Knowledge is power – and in an industry that demands a higher quality of care, improved outcomes and lower costs, data can truly move the meter. For leading health and human services organizations that have access to complex data, it’s essential to define a data strategy that will help manage and utilize the information to both the organization and industry’s advantage.
Consider the seven principles of an effective organizational data strategy that will help improve care and make better decisions.
Develop a data governance program that monitors the implementation and compliance of key processes within the data life cycle, reviews periodic data quality reports, and educates stakeholders on data informed decision making.
- Data Content
Gather information that generates value for your business by helping to accomplish overarching goals through strategic initiatives. For example, to “improve individual outcomes,” your data should support items like symptom reduction, quality of life and improved health.
- Data Quality
Consider the quality of your data as defined by your organization’s standardized processes.

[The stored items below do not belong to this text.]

(** Only the first [k] strings have their numbers. *)
Record numbered (f : STRING_FACTORY) (ps : list nat) (k : nat) : Prop := {
  n_vector : holds (strings f) (owned <$> ps);
  n_next : next_index f = Z.of_nat (length ps);
  n_nodup : NoDup ps;
  n_index : ∀ i p, ps !! i = Some p →
    ∃ s, store f !! p = Some s ∧ ((i < k)%nat → index s = Z.of_nat i);
  n_store : dom (store f) = list_to_set ps
}.
Lemma numbered_all f ps : numbered f ps (length ps) → factory_ok f ps.
Proof.
  intros H. split; try apply H. intros i p Hi. destruct (n_index _ _ _ H i p Hi) as (s & Hs & Hx).
  exists s. split; [done|]. apply Hx. by eapply lookup_lt_Some.
Qed.

(** The strings are the same but for their numbers. *)
Definition renumbered (f f' : STRING_FACTORY) : Prop :=
  ∀ q s, store f !! q = Some s → ∃ k, store f' !! q = Some (set_index k s).
Lemma renumbered_refl f : renumbered f f.
Proof. intros q s Hs. exists (index s). by rewrite Hs; destruct s. Qed.

Lemma reindex_ok n f ps k :
  numbered f ps k → n = (length ps - k)%nat → (k ≤ length ps)%nat →
  ∃ f', reindex n (Z.of_nat k) f = Ok f' ∧ factory_ok f' ps ∧ renumbered f f'.
Proof.
  revert f k. induction n as [|n IH]; intros f k H Hn Hk.
  { exists f. assert (k = length ps) as -> by lia. split_and!; [done|by apply numbered_all|apply renumbered_refl]. }
  destruct (lookup_lt_is_Some_2 ps k) as [q Hq]; [lia|].
  destruct (n_index _ _ _ H k q Hq) as (s & Hs & _). cbn [reindex].
  rewrite (read_slot_ok _ _ _ (owned q) (n_vector _ _ _ H)) by by rewrite list_lookup_fmap, Hq.
  cbn [mbind outcome_bind owned element deref]. unfold load. rewrite Hs. cbn [mbind outcome_bind].
  destruct (IH (update f q (set_index (Z.of_nat k) s)) (S k)) as (f' & E & Hf' & Hr); [|lia|lia|].
  { split; cbn; try apply H.
    - intros i p Hp. destruct (decide (p = q)) as [->|Hne].
      + assert (i = k) as -> by (eapply NoDup_lookup; [apply H|done|done]).
        exists (set_index (Z.of_nat k) s). by rewrite lookup_insert_eq.
      + destruct (n_index _ _ _ H i p Hp) as (t & Ht & Hti). exists t. rewrite lookup_insert_ne by done.
        split; [done|]. intros Hi. apply Hti. assert (i ≠ k) by congruence. lia.
    - rewrite dom_insert_lookup_L by done. apply H. }
  exists f'. replace (Z.of_nat (S k)) with (Z.of_nat k + 1) in E by lia. split_and!; [done|done|].
  intros p t Ht. destruct (decide (p = q)) as [->|Hne].
  - destruct (Hr q (set_index (Z.of_nat k) s)) as [j Hj]; [by cbn; rewrite lookup_insert_eq|].
    exists j. rewrite Hj. f_equal. assert (t = s) as -> by congruence. done.
  - apply Hr. cbn. by rewrite lookup_insert_ne.
Qed.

If you’re noticing inaccurate client counts, determine where the inconsistency is coming from – perhaps there is an unclear client definition, data sources, or missing fields.
- Data Access
With clean and quality data now at your organization’s disposal, make sure it is readily available and understood as intended, by all influencers within the company.
- Data Management
Develop and enforce universal standards for terminologies whenever possible, to proactively eliminate data inconsistencies and usage errors.
- Data Informed Decision Making
Leverage your data as predictive intelligence when making decisions that relate to clients, competitors, funders, donors, society and partners.
Use your data as a competitive advantage by exploring patterns and predictive insights, creating dashboards and infographics, and fine-tuning the data to discover new patterns and perspectives for your business.